How to Maximize K2 Absorption
Since vitamin K2 is a fat-soluble vitamin, its absorption is enhanced when consumed with a source of fat. This makes the natural fat found in chicken thighs, fatty cuts of pork and beef, egg yolks, and butter particularly beneficial for absorption. Combining these K2-rich foods with other healthy fats can further improve your body's ability to utilize the vitamin.
Conclusion
For those wondering which meat has K2, the answer lies predominantly in organ meats, fatty poultry like chicken thigh with skin, and fats from grass-fed animals. While modest amounts are found in muscle meat, the most potent dietary sources are animal liver, pasture-raised egg yolks, and grass-fed butter. For a varied intake, a mix of animal-based MK-4 sources and fermented food MK-7 sources provides a comprehensive approach to meeting your vitamin K2 needs. For persistent concerns about dietary intake, consulting a healthcare professional is always the best course of action.
Authoritative Source
For additional nutritional information and guidelines from a reputable source, see the National Institutes of Health (NIH) Health Professional Fact Sheet on Vitamin K.
What is Vitamin K2 and why is it important?
Vitamin K2, or menaquinone, is a fat-soluble vitamin that helps regulate calcium metabolism, directing it to the bones and teeth while preventing its accumulation in soft tissues like arteries and kidneys. This is crucial for maintaining both strong bones and cardiovascular health.
Which meat has the highest concentration of vitamin K2?
Goose liver pate is one of the most concentrated animal-based sources of vitamin K2, with a significantly higher content than other meats. Beef liver also contains a very high concentration of K2.
Is there a difference in K2 content between grass-fed and grain-fed meat?

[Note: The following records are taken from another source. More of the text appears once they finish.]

(** The order of the owners does not matter. *)
Lemma owns_perm n m ps qs : ps ≡ₚ qs -> owns n m ps -> owns n m qs.
Proof.
  intros Hp [H1 H2 H3 H4]. constructor; [done|by rewrite <- Hp|by rewrite <- Hp|].
  symmetry in Hp. apply Permutation_inj in Hp as (_ & f & Hf & Hl).
  intros i j p q Hij Hpi Hqj. rewrite Hl in Hpi, Hqj.
  apply (H4 (f i) (f j)); try done. intros E. by apply Hf in E.
Qed.

Lemma owns_tail n m p ps : owns n m (p :: ps) -> owns n m ps.
Proof.
  intros [H1 H2 H3 H4]. apply Forall_cons in H2 as [_ H2]. apply Forall_cons in H3 as [_ H3].
  constructor; try done. intros i j q r Hij Hq Hr. apply (H4 (S i) (S j)); [lia|done|done].
Qed.

Lemma owns_head n m p q ps : owns n m (p :: ps) -> q ∈ ps -> apart p n q n.
Proof.
  intros H Hq. apply list_elem_of_lookup_1 in Hq as [i Hi].
  apply (ow_apart _ _ _ H 0%nat (S i)); done.
Qed.

Lemma owns_readable n m ps p : owns n m ps -> p ∈ ps -> readable m p n.
Proof. intros H Hp. pose proof (ow_read _ _ _ H) as Hr. rewrite Forall_forall in Hr. by apply Hr. Qed.

Lemma upd_wf m p n f : wf_mem m -> wf_mem (upd m p n f).
Proof. intros [H1 H2]. rewrite upd_set_cells. by constructor. Qed.

Lemma upd_used m p n f k : used_of (upd m p n f) k = used_of m k.
Proof. unfold used_of. by rewrite upd_chunks. Qed.

Lemma owns_upd n m ps p f : (forall i, in_u 64 (f i)) -> owns n m ps -> owns n (upd m p n f) ps.
Proof.
  intros Hf [H1 H2 H3 H4]. constructor; [by apply upd_wf| | |done].
  - eapply Forall_impl; [exact H2|]. intros q Hq. by apply upd_readable.
  - eapply Forall_impl; [exact H3|]. intros q Hq. by rewrite upd_used.
Qed.

(** Cells below the used mark of a chunk lie in the chunk. *)
Lemma used_in_chunk m p : wf_mem m -> 0 <= p.2 < used_of m p.1 -> in_chunk m p = true.
Proof.
  intros [Hc _] Hp. unfold used_of, in_chunk in *. destruct (chunks m !! p.1) as [c|] eqn:E; [|lia].
  pose proof (Forall_lookup_1 _ _ _ _ Hc E) as [Hs Hu]. apply andb_true_iff. rewrite Z.leb_le, Z.ltb_lt. lia.
Qed.

Lemma readable_grow n m m' q :
  readable m q n -> wf_mem m' -> cells m' = cells m -> 0 <= q.2 -> q.2 + n <= used_of m' q.1 ->
  readable m' q n.
Proof.
  intros Hr Hw Hc H0 Hu i Hi. destruct (Hr i Hi) as (v & Hv & Hin). exists v. split; [|done].
  apply cost_get_ok in Hv as [_ Hv]. apply cost_get_ok. rewrite Hc. split; [|done].
  apply used_in_chunk; [done|]. cbn. lia.
Qed.

(** A fresh array, once written, belongs to nobody else. *)
Lemma owns_alloc n m ps :
  owns n m ps -> 0 <= n < COSTCHUNK_SIZE ->
  exists p m', get_costarray m n = Ok (p, m') /\ cells m' = cells m /\ chunk_range m' p n /\
    (forall q, q ∈ ps -> apart p n q n) /\ owns n m' ps /\
    forall f, (forall i, in_u 64 (f i)) -> owns n (upd m' p n f) (p :: ps).
Proof.
  intros [H1 H2 H3 H4] Hn. destruct (get_costarray_spec m n H1 Hn) as (p & m' & E & [W S1 S2 M C _]).
  pose proof (wf_used m p.1 H1) as Hu.
  assert (chunk_range m' p n) as Hcr.
  { intros i Hi. apply used_in_chunk; [done|]. cbn. lia. }
  assert (forall q, q ∈ ps -> apart p n q n) as Hap.
  { intros q Hq i j Hi Hj Epq. rewrite Forall_forall in H3. destruct (H3 q Hq) as [_ Hqu].
    injection Epq as E1 E2. rewrite <- E1 in Hqu. lia. }
  assert (owns n m' ps) as Hps.
  { constructor; [done| | |done].
    - apply Forall_forall. intros q Hq. rewrite Forall_forall in H2, H3.
      destruct (H3 q Hq). apply (readable_grow n m); auto. specialize (M q.1). lia.
    - eapply Forall_impl; [exact H3|]. intros q [Hq Hqu]. specialize (M q.1). cbn beta. lia. }
  exists p, m'. split_and!; try done. intros f Hf.
  pose proof (owns_upd n m' ps p f Hf Hps) as [U1 U2 U3 U4]. constructor; [done| | |].
  - constructor; [|done]. intros i Hi. exists (f i). split; [|done].
    rewrite upd_get, in_range_self, ptr_add_sub. destruct (Z.leb_spec 0 i), (Z.ltb_spec i n); try lia.
    cbn [andb]. by rewrite Hcr.
  - constructor; [|done]. rewrite upd_used. lia.
  - intros [|i] [|j] q r Hij Hq Hr; cbn in Hq, Hr; simplify_eq.
    + apply Hap. by eapply list_elem_of_lookup_2.
    + apply apart_sym, Hap. by eapply list_elem_of_lookup_2.
    + apply (U4 i j); [lia|done|done].
Qed.

Lemma val_owned n m ps p i : owns n m ps -> p ∈ ps -> 0 <= i < n -> in_u 64 (val m p i).
Proof. intros H Hp Hi. by apply (readable_val m p n i (owns_readable _ _ _ _ H Hp) Hi). Qed.

(** The values of an array, 0 outside of it. *)
Definition vals (m : cost_mem) (p : cptr) (n i : Z) : Z :=
  if (0 <=? i) && (i <? n) then val m p i else 0.

Lemma vals_in m p n i : 0 <= i < n -> vals m p n i = val m p i.
Proof. intros Hi. unfold vals. destruct (Z.leb_spec 0 i), (Z.ltb_spec i n); try lia. done. Qed.

Lemma vals_u64 n m ps p i : owns n m ps -> p ∈ ps -> in_u 64 (vals m p n i).
Proof. intros H Hp. apply val_u64. by eapply owns_readable. Qed.
(* ===== verification/ClgCalls.v ===== *)
(** * ClgCalls: the call stack keeps the ledger (callgrind/callstack.c)

    The call stack of ClgStack, with its contexts, arcs and lazily allocated cost
    arrays, simulates the ledger of ClgLedger.  This covers functions without
    dump, zero or toggle options, calls that are not skipped, and cost centres
    that exist before they are called. *)

From Stdlib Require Import ZArith Lia Ascii String.
From stdpp Require Import base numbers option strings gmap sets list.
From S2P Require Import Prelude ClgCosts ClgEvents ClgOwn ClgHash ClgJumps ClgContext ClgLedger ClgStack.

#[local] Open Scope Z_scope.

(** ** The program *)

Section run.
Variable dump_profile : string -> stacks -> res stacks.
Variable zero_all_cost : stacks -> res stacks.

Definition run_action (s : stacks) (a : action) : res stacks :=
  match a with
  | Work j v =>
      match x_cost (cur s) with
      | None => Err NullDeref
      | Some c => let! m := cost_add (costs s) (ptr_add c j) v in Ok (set_costs s m)
      end
  | Enter fn f j t sp =>
      let! s := push_cxt s fn in
      push_call_stack dump_profile zero_all_cost s f j t sp false
  | Leave => pop_call dump_profile s
  | Unwind sp minpops =>
      let! (_, s) := unwind_call_stack current_call_stack (pop_call dump_profile) s sp minpops in Ok s
  end.

Fixpoint run_actions (s : stacks) (acts : list action) : res stacks :=
  match acts with
  | [] => Ok s
  | a :: acts' => let! s := run_action s a in run_actions s acts'
  end.
End run.

(** ** Owners of cost arrays *)

Lemma owners_insert {A} (f : A -> option cptr) (l : list A) i x :
  l !! i = Some x ->
  exists rest, omap f l ≡ₚ option_list (f x) ++ rest /\
    (forall y, omap f (<[i := y]> l) ≡ₚ option_list (f y) ++ rest) /\
    (forall j y p, j <> i -> l !! j = Some y -> f y = Some p -> p ∈ rest).
Proof.
  intros Hi. pose proof (take_drop_middle l i x Hi) as E. pose proof (lookup_lt_Some _ _ _ Hi) as Hlt.
  assert (forall y, omap f (take i l ++ y :: drop (S i) l) ≡ₚ
    option_list (f y) ++ (omap f (take i l) ++ omap f (drop (S i) l))) as H.
  { intros y. rewrite omap_app. cbn [omap list_omap].
    destruct (f y); cbn [option_list app]; [by rewrite <- Permutation_middle|done]. }
  exists (omap f (take i l) ++ omap f (drop (S i) l)). split_and!.
  - rewrite <- E at 1. apply H.
  - intros y. rewrite insert_take_drop by done. apply H.
  - intros j y p Hj Hy Hp. apply elem_of_app. rewrite !list_elem_of_omap.
    destruct (decide (j < i)%nat) as [Hlt'|Hge].
    + left. exists y. split; [|done]. apply (list_elem_of_lookup_2 _ j). by rewrite lookup_take_lt.
    + right. exists y. split; [|done]. apply (list_elem_of_lookup_2 _ (j - S i)). rewrite lookup_drop.
      by replace (S i + (j - S i))%nat with j by lia.
Qed.

(** ** The simulation *)

(** A function without options that act when it is entered or left. *)
Definition plain_fn (f : fn_node) : Prop :=
  dump_before f = false /\ dump_after f = false /\ zero_before f = false /\ toggle_collect f = false.

Section simulation.
Context (fs : gmap Z fn_node) (R : Z) (W : list Z -> Prop).
(** The block and the context of the cost centres, the blocks, the number of
    side exits, and the counts of functions active before. *)
Context (C : gmap Z (Z * nat)) (B : gmap Z BB) (X : gmap Z Z) (act0 : Z -> Z).
Context (fn_of : Z -> Z) (skip_recursion : bool) (es : EventSet) (c0 : cptr).

Definition ctx_at (cn : list Context) (c : nat) (l : list Z) : Prop :=
  exists x, cn !! c = Some x /\ cx_fn x = window_of fs l.

(** An open call on the stack, over the pieces of the state it depends on. *)
Definition frame_ok (cn : list Context) (jl : list jCC) (m : cost_mem) (arr : list (option Z))
    (top : Z) (fr : frame) (e : call_entry) (t : Z) : Prop :=
  exists k p c, ce_jcc e = Some (Some k) /\ key <$> jl !! k = Some (fr_arc fr) /\
    enter_cost e = Some p /\ (forall i, 0 <= i < es_size es -> val m p i = u64 (fr_entered fr i)) /\
    ce_nonskipped e = Some 0 /\ ce_cxt e = Some (Some c) /\ ctx_at cn c (fr_fns fr) /\
    ce_fn_sp e = Some t /\ 0 <= t <= top /\ marked fs arr (Z.to_nat t) /\
    callers arr (Z.to_nat t) = fr_fns fr /\ fr_fns fr <> [] /\
    fr_fn fr = fn_of (fr_arc fr).2 /\
    fr_counted fr = negb (skip_recursion && (fn_of (fr_arc fr).1.1 =? fn_of (fr_arc fr).2)) /\
    is_Some (C !! (fr_arc fr).1.1) /\ is_Some (C !! (fr_arc fr).2) /\ ce_sp e = Some (fr_sp fr).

Yes, grass-fed meat contains higher levels of vitamin K2 (MK-4) because the animals consume grass rich in vitamin K1, which they then convert to K2 and store in their fat. Grain-fed animals, conversely, produce less K2.
What other animal products are high in vitamin K2 besides meat?
Excellent sources of K2 include pasture-raised egg yolks, grass-fed butter, and aged hard cheeses like Gouda. These foods contain both the MK-4 and longer-chain menaquinone subtypes.
Do all meats contain vitamin K2?
All animal meats contain some level of K2, but the concentration varies widely based on the cut, the animal's diet, and whether it is a muscle or organ meat. Fattier organ meats generally contain the most, while lean muscle meats have less.
How does the type of vitamin K2 differ in meat and fermented foods?
Animal products, including meat and dairy, contain the menaquinone-4 (MK-4) form of K2. Fermented foods like natto are rich in the menaquinone-7 (MK-7) form, which has a longer half-life in the body.
What is the best way to get enough vitamin K2 from food?
To ensure adequate intake, incorporate a variety of sources into your diet. Prioritize organ meats, fatty poultry cuts, pasture-raised eggs, and grass-fed dairy products. Combining these with fermented foods can help maximize your K2 levels.